A associação argumenta que, "se a Constituição Federal, no inciso II, do art. 104, explicitou o acesso direto dos advogados e membros do Ministério Público ao Superior Tribunal de Justiça, por exclusão, somente poderão acessar pela classe de magistrados (dos TJs e TRFs) os magistrados de carreira".
A ADIn 4078 foi ajuizada no STF pela AMB, em 20 de maio de 2008, para que fosse observada a origem dos magistrados indicados para as vagas de ministro do Superior Tribunal de Justiça (STJ). Segundo o documento, o equilíbrio previsto pela Constituição na composição da Corte - 2/3 para juízes federais e estaduais e 1/3 para advogados e membros do Ministério Público (MP) - vem sendo quebrado, uma vez que magistrados oriundos do quinto constitucional estão sendo conduzidos ao cargo de ministro nas vagas destinadas à magistratura.

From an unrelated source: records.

(* ===== verification/JoinProps.v ===== *)
(** * What the joins guarantee *)

From S2P Require Import Prelude Pool PoolProofs Rowsel RowselProofs Hash Sort SortOrder SortRadix SortEnc SortPar.
From S2P Require Import Join JoinKeys JoinChain JoinRadix JoinTable.
Local Open Scope Z_scope.

(** Two tables of a few rows, with a key of numbers, one of them null, and a
    key of symbols; a pool of two threads that runs its tasks backwards; memory
    is granted, with junk in it. *)
Module JoinBench.
#[global] Instance pool : Dispatcher :=
  {| ray_pool_get := true; ring_cap := 1024; ring_realloc_ok := true; run_order := @reverse task |}.
#[global] Instance threads : Workers := {| total_workers := 2; task_wid t := t_start t / 8192 mod 2 |}.
#[global] Instance env : JoinEnv :=
  {| served _ _ := true; junk i := 11 * i - 5; cancelled_at _ := false;
     ray_join_no_build_swap := false; ray_join_force_dup_fallback := false; ray_join_no_dup_fallback := false |}.
Lemma join_pool_laws : DispatcherLaws.
Proof. split; [intros ts; apply reverse_Permutation|by exists 10]. Qed.
Lemma join_threads_laws : WorkersLaws.
Proof. split; [done|intros t; apply Z.mod_pos_bound; done|done]. Qed.

Definition left_keys : list (option key_vec) :=
  [Some (KNum (Column I64 true [7; 3; NULL_I64; 7; 9])); Some (KSym Runtime 4 [1; 2; 1; 1; 4])].
Definition right_keys : list (option key_vec) :=
  [Some (KNum (Column I32 true [3; 7; 7; 5; NULL_I32; 7])); Some (KSym Runtime 4 [2; 1; 2; 1; 1; 1])].
Lemma keys_good : keys_ok 5 6 left_keys right_keys.
Proof.
  constructor; [|constructor; [|constructor]].
  - eexists _, _. do 2 (split; [done|]). repeat split; try done; repeat constructor; vm_compute; intuition discriminate.
  - eexists _, _. repeat split; done.
Qed.
End JoinBench.

(** C10. A join answers the pairs its rows should give: every left row with
    each of the right rows whose keys are all equal and not null, or alone in a
    left or full join, and after them the right rows of a full join that met
    nobody, in order. This holds on the radix path and on the chained one, with
    any schedule of the pool, whichever side is built and whichever requests
    for memory are refused: the answer is an error only if a table has more
    rows than fit, a request was refused or the user cancelled, and is never
    undefined. *)
Theorem join_indices_pairs (D : Dispatcher) (W : Workers) (J : JoinEnv) (factorized : bool)
    (lvs rvs : list (option key_vec)) (join_type left_rows right_rows : Z) :
  DispatcherLaws → WorkersLaws → 0 ≤ left_rows → 0 ≤ right_rows → keys_ok left_rows right_rows lvs rvs →
  asp_safe lvs rvs factorized → join_fits join_type left_rows right_rows →
  match join_indices factorized join_type lvs rvs left_rows right_rows with
  | Some (inr ix) => join_result lvs rvs left_rows right_rows join_type ix
  | Some (inl JOIN_NYI) => INT32_MAX < left_rows ∨ INT32_MAX < right_rows
  | Some (inl JOIN_CANCEL) => ∃ c, cancelled_at c = true
  | Some (inl (JOIN_OOM | JOIN_NULL)) => ∃ s n, served s n = false
  | None => False
  end.
Proof.
  intros DL WL Hl Hr Hk Hsafe Hfit. destruct (Z.lt_ge_cases INT32_MAX left_rows) as [Hbig|Hnl].
  { unfold join_indices. rewrite (proj2 (Z.ltb_lt INT32_MAX left_rows)), orb_true_r by done. by left. }
  destruct (Z.lt_ge_cases INT32_MAX right_rows) as [Hbig|Hnr].
  { unfold join_indices. rewrite (proj2 (Z.ltb_lt INT32_MAX right_rows)) by done. by right. }
  pose proof (join_indices_ok factorized lvs rvs join_type left_rows right_rows Hk (conj Hl Hnl) (conj Hr Hnr) Hsafe Hfit) as Hok.
  unfold join_outcome in Hok. by destruct (join_indices _ _ _ _ _ _) as [[[]|ix]|].
Qed.

Lemma join_indices_pairs_witness :
  (match join_indices false 2 JoinBench.left_keys JoinBench.right_keys 5 6 with
   | Some (inr ix) => join_result JoinBench.left_keys JoinBench.right_keys 5 6 2 ix
   | Some (inl JOIN_NYI) => INT32_MAX < 5 ∨ INT32_MAX < 6
   | Some (inl JOIN_CANCEL) => ∃ c, cancelled_at c = true
   | Some (inl (JOIN_OOM | JOIN_NULL)) => ∃ s n, served s n = false
   | None => False
   end) ∧
  (match join_indices false 2 JoinBench.left_keys JoinBench.right_keys 5 6 with
   | Some (inr ix) => (zip (l_idx ix) (r_idx ix), full_right_only_start ix) | _ => ([], 0) end) =
  ([(0, 5); (0, 1); (1, 0); (2, -1); (3, 5); (3, 1); (4, -1); (-1, 2); (-1, 3); (-1, 4)], 7).
Proof.
  split; [|by vm_compute].
  apply (join_indices_pairs JoinBench.pool JoinBench.threads JoinBench.env false JoinBench.left_keys JoinBench.right_keys 2 5 6).
  - apply JoinBench.join_pool_laws.
  - apply JoinBench.join_threads_laws.
  - lia.
  - lia.
  - apply JoinBench.keys_good.
  - intros [=].
  - intros _. by vm_compute.
Defined.

(** C11. However the compare-and-swaps of the workers that build the chained
    table interleave, with each worker given any share of the rows in any
    order and a weak swap free to fail: from every state they can reach the
    table can be completed, and once it is complete the probe of it answers
    the join. *)
Theorem interleaved_build_joins (D : Dispatcher) (J : JoinEnv) (factorized : bool) (lvs rvs : list (option key_vec))
    (join_type left_rows right_rows : Z) (asp : option key_filter) (shares : list (list Z)) (heads next : list Z) (s : build_state) :
  let ht_cap := chained_cap right_rows in
  let step := build_step asp rvs (ht_cap - 1) in
  DispatcherLaws → 0 ≤ left_rows ≤ INT32_MAX → 0 ≤ right_rows ≤ INT32_MAX → keys_ok left_rows right_rows lvs rvs →
  asp_safe lvs rvs factorized → asp_filter factorized join_type lvs left_rows right_rows = Some asp →
  (ray_pool_get = true → tasks_fit (morsels left_rows)) →
  zlen heads = ht_cap → zlen next = right_rows → mjoin shares ≡ₚ range 0 right_rows →
  rtc step (BuildState (Chained (map (λ _, JHT_EMPTY) heads) next) (map Todo shares)) s →
  (∃ s', rtc step s s' ∧ built s') ∧
  (built s → join_outcome lvs rvs left_rows right_rows join_type
    (chained_probe (bs_table s) ht_cap join_type lvs rvs left_rows right_rows)).
Proof.
  intros ht_cap step DL Hnl Hnr Hk Hsafe Hasp Hfit Hh Hn Hsh Hs. destruct (chained_cap_ok right_rows) as (k & Hk' & Hcap). fold ht_cap in Hcap.
  destruct (asp_ok lvs rvs join_type left_rows right_rows Hk ltac:(lia) factorized Hsafe) as (asp' & Hasp' & Hno). rewrite Hasp in Hasp'. injection Hasp' as <-.
  set (skip := λ r, default false (filtered asp rvs r)).
  assert (Hskip : ∀ r, 0 ≤ r < right_rows → filtered asp rvs r = Some (skip r) ∧ (skip r = true → ∀ l, 0 ≤ l < left_rows → rows_meet lvs rvs l r = false)).
  { intros r Hr. destruct (Hno r Hr) as (b & Hb & Hmeet). unfold skip. by rewrite Hb. }
  assert (Hslot : ∀ r, 0 ≤ r < right_rows → chain_slot rvs (ht_cap - 1) r = Some (slot_of rvs ht_cap r) ∧ 0 ≤ slot_of rvs ht_cap r < ht_cap).
  { intros r Hr. rewrite Hcap. apply (slot_ok right_rows); [lia|by eapply keys_ok_r|done]. }
  assert (Hsk : ∀ r, 0 ≤ r < right_rows → filtered asp rvs r = Some (skip r)) by (intros r Hr; by apply Hskip).
  destruct (building_steps asp rvs ht_cap right_rows (slot_of rvs ht_cap) skip Hnr Hslot Hsk _ s [] (building_start ht_cap right_rows _ skip heads next shares Hh Hn Hsh) Hs) as [rows Hb].
  split; [by eapply building_completes|]. intros Hdone. pose proof (building_done _ _ _ _ _ _ Hb Hdone) as Ht. rewrite Hcap in Ht |- *.
  apply (chained_probe_ok lvs rvs join_type left_rows right_rows Hk Hnl Hnr (bs_table s) k skip Hk' Hfit); [apply Hb|done|].
  intros l r Hl Hr Hm. apply not_true_iff_false. intros Hst. destruct (Hskip r Hr) as [_ Hmeet]. by rewrite (Hmeet Hst l Hl) in Hm.
Qed.

Lemma interleaved_build_joins_witness :
  let ht_cap := chained_cap 6 in
  let step := build_step None JoinBench.right_keys (ht_cap - 1) in
  ∃ s, rtc step (BuildState (Chained (map (λ _, JHT_EMPTY) (replicate 256 0)) [0; 0; 0; 0; 0; 0]) (map Todo [[4; 1; 0]; []; [5; 2; 3]])) s ∧ built s ∧
    join_outcome JoinBench.left_keys JoinBench.right_keys 5 6 1 (chained_probe (bs_table s) ht_cap 1 JoinBench.left_keys JoinBench.right_keys 5 6).
Proof.
  intros ht_cap step.
  assert (Hfit : ray_pool_get = true → tasks_fit (morsels 5)) by (intros _; by vm_compute).
  assert (Hsh : mjoin [[4; 1; 0]; []; [5; 2; 3]] ≡ₚ range 0 6).
  { apply NoDup_Permutation; [by apply (bool_decide_eq_true_1 (NoDup (mjoin [[4; 1; 0]; []; [5; 2; 3]]))); vm_compute|apply NoDup_range|].
    intros x. change (x ∈ [4; 1; 0; 5; 2; 3] ↔ x ∈ [0; 1; 2; 3; 4; 5]). set_solver. }
  assert (Hsafe : asp_safe JoinBench.left_keys JoinBench.right_keys false) by (intros [=]).
  assert (Hn : 0 ≤ 6 ≤ INT32_MAX) by (by vm_compute). assert (Hn' : 0 ≤ 5 ≤ INT32_MAX) by (by vm_compute).
  pose proof (λ s, interleaved_build_joins JoinBench.pool JoinBench.env false JoinBench.left_keys JoinBench.right_keys 1 5 6 None
    [[4; 1; 0]; []; [5; 2; 3]] (replicate 256 0) [0; 0; 0; 0; 0; 0] s JoinBench.join_pool_laws Hn' Hn JoinBench.keys_good Hsafe eq_refl Hfit eq_refl eq_refl Hsh) as Hall.
  destruct (Hall _ (rtc_refl _ _)) as [(s & Hs & Hb) _]. exists s. split; [done|]. split; [done|]. by apply (Hall s Hs).
Defined.

(** C22. The antijoin keeps exactly the left rows whose keys meet no right row,
    in order; when one side is empty it is the whole left table. It is an error
    only if a table has more rows than fit, a request for memory was refused or
    the user cancelled, and is never undefined. *)
Theorem antijoin_rows (D : Dispatcher) (W : Workers) (J : JoinEnv) (lvs rvs : list (option key_vec)) (left_rows right_rows : Z) :
  DispatcherLaws → WorkersLaws → 0 ≤ left_rows → 0 ≤ right_rows → keys_ok left_rows right_rows lvs rvs →
  match antijoin_indices lvs rvs left_rows right_rows with
  | Some (inr (LeftRows rows)) => rows = left_only lvs rvs left_rows right_rows
  | Some (inr WholeLeft) => left_only lvs rvs left_rows right_rows = range 0 left_rows
  | Some (inl JOIN_NYI) => INT32_MAX < left_rows ∨ INT32_MAX < right_rows
  | Some (inl JOIN_CANCEL) => ∃ c, cancelled_at c = true
  | Some (inl (JOIN_OOM | JOIN_NULL)) => ∃ s n, served s n = false
  | None => False
  end.
Proof.
  intros DL WL Hl Hr Hk. destruct (Z.lt_ge_cases INT32_MAX left_rows) as [Hbig|Hnl].
  { unfold antijoin_indices. rewrite (proj2 (Z.ltb_lt INT32_MAX left_rows)), orb_true_r by done. by left. }
  destruct (Z.lt_ge_cases INT32_MAX right_rows) as [Hbig|Hnr].
  { unfold antijoin_indices. rewrite (proj2 (Z.ltb_lt INT32_MAX right_rows)) by done. by right. }
  pose proof (antijoin_ok lvs rvs left_rows right_rows Hk (conj Hl Hnl) (conj Hr Hnr)) as Hok.
  unfold anti_outcome in Hok. by destruct (antijoin_indices _ _ _ _) as [[[]|[]]|].
Qed.

Lemma antijoin_rows_witness :
  (match antijoin_indices JoinBench.left_keys JoinBench.right_keys 5 6 with
   | Some (inr (LeftRows rows)) => rows = left_only JoinBench.left_keys JoinBench.right_keys 5 6
   | Some (inr WholeLeft) => left_only JoinBench.left_keys JoinBench.right_keys 5 6 = range 0 5
   | Some (inl JOIN_NYI) => INT32_MAX < 5 ∨ INT32_MAX < 6
   | Some (inl JOIN_CANCEL) => ∃ c, cancelled_at c = true
   | Some (inl (JOIN_OOM | JOIN_NULL)) => ∃ s n, served s n = false
   | None => False
   end) ∧ antijoin_indices JoinBench.left_keys JoinBench.right_keys 5 6 = Some (inr (LeftRows [2; 4])).
Proof.
  split; [|by vm_compute].
  apply (antijoin_rows JoinBench.pool JoinBench.threads JoinBench.env JoinBench.left_keys JoinBench.right_keys 5 6).
  - apply JoinBench.join_pool_laws.
  - apply JoinBench.join_threads_laws.
  - lia.
  - lia.
  - apply JoinBench.keys_good.
Defined.

(** C12. The partitioned radix path and the chained path are interchangeable:
    the radix path gives up, or fails for a reason, or answers the same pairs
    as the chained one as often each, with the same number of them and the
    same place where the lone right rows start. *)
Theorem radix_join_agrees (D : Dispatcher) (W : Workers) (J : JoinEnv) (factorized : bool) (lvs rvs : list (option key_vec))
    (join_type left_rows right_rows : Z) (ix : index) :
  DispatcherLaws → WorkersLaws → 0 ≤ left_rows ≤ INT32_MAX → 0 ≤ right_rows ≤ INT32_MAX → keys_ok left_rows right_rows lvs rvs →
  asp_safe lvs rvs factorized → join_fits join_type left_rows right_rows →
  chained_join factorized join_type lvs rvs left_rows right_rows = Some (inr ix) →
  match radix_join join_type lvs rvs left_rows right_rows with
  | Some (Some (inr ix')) => zip (l_idx ix') (r_idx ix') ≡ₚ zip (l_idx ix) (r_idx ix) ∧
      pair_count ix' = pair_count ix ∧ full_right_only_start ix' = full_right_only_start ix
  | Some (Some (inl e)) => join_error e
  | Some None => True
  | None => False
  end.
Proof.
  intros DL WL Hnl Hnr Hk Hsafe Hfit Hc.
  pose proof (chained_join_ok lvs rvs join_type left_rows right_rows Hk Hnl Hnr factorized Hsafe (λ Hp, proj1 (Hfit Hp))) as Hch.
  rewrite Hc in Hch. destruct Hch as (ps & Hps & Hl & Hr & Hn & Hs).
  destruct (radix_join_ok lvs rvs join_type left_rows right_rows Hk Hnl Hnr (λ Hp, proj2 (Hfit Hp))) as (res & -> & Hres).
  destruct res as [r|]; [|done]. specialize (Hres r eq_refl). destruct r as [e|ix']; [done|].
  destruct Hres as (ps' & Hps' & Hl' & Hr' & Hn' & Hs'). rewrite Hl, Hr, Hl', Hr', !zip_fst_snd.
  assert (Hperm : ps' ≡ₚ ps) by (by rewrite Hps, Hps'). split; [by rewrite Hperm|]. split; [by rewrite Hn, Hn', Hperm|].
  rewrite Hs, Hs'. destruct (right_rest _ _ _ _ _); [done|]. by rewrite Hperm.
Qed.

Lemma radix_join_agrees_witness :
  match radix_join 0 JoinBench.left_keys JoinBench.right_keys 5 6, chained_join false 0 JoinBench.left_keys JoinBench.right_keys 5 6 with
  | Some (Some (inr ix')), Some (inr ix) => zip (l_idx ix') (r_idx ix') ≡ₚ zip (l_idx ix) (r_idx ix) ∧ zip (l_idx ix') (r_idx ix') = [(1, 0); (0, 1); (3, 1); (0, 5); (3, 5)]
  | _, _ => False
  end.
Proof.
  assert (Hn : 0 ≤ 6 ≤ INT32_MAX) by (by vm_compute). assert (Hn' : 0 ≤ 5 ≤ INT32_MAX) by (by vm_compute).
  assert (Hsafe : asp_safe JoinBench.left_keys JoinBench.right_keys false) by (intros [=]).
  assert (Hfit : join_fits 0 5 6) by (intros _; by vm_compute).
  pose proof (λ ix, radix_join_agrees JoinBench.pool JoinBench.threads JoinBench.env false JoinBench.left_keys JoinBench.right_keys 0 5 6 ix
    JoinBench.join_pool_laws JoinBench.join_threads_laws Hn' Hn JoinBench.keys_good Hsafe Hfit) as Hall.
  assert (Hv : (λ r, match r with Some (Some (inr ix)) => zip (l_idx ix) (r_idx ix) | _ => [] end)
    (radix_join 0 JoinBench.left_keys JoinBench.right_keys 5 6) = [(1, 0); (0, 1); (3, 1); (0, 5); (3, 5)]) by (by vm_compute).
  assert (Hc : (match chained_join false 0 JoinBench.left_keys JoinBench.right_keys 5 6 with Some (inr _) => true | _ => false end) = true) by (by vm_compute).
  destruct (chained_join false 0 JoinBench.left_keys JoinBench.right_keys 5 6) as [[|ix]|]; [discriminate Hc| |discriminate Hc]. specialize (Hall ix eq_refl).
  destruct (radix_join 0 JoinBench.left_keys JoinBench.right_keys 5 6) as [[[|ix']|]|]; [discriminate Hv| |discriminate Hv|discriminate Hv]. split; [apply Hall|exact Hv].
Defined.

Ao ajuizar a ação, o presidente da AMB em 2008, juiz Mozart Valadares, avaliou: "esperamos que Corte Suprema do País declare inconstitucional a lei federal que disciplina a composição do STJ, porque a mesma não faz menção a observação da origem da vagas dos juízes", declarou. A Associação buscou reverter o quadro que já preocupava a classe. A ação visa a adequação da matéria ao que previu o legislador constituinte, ou seja, o equilíbrio de representação no Superior Tribunal de Justiça.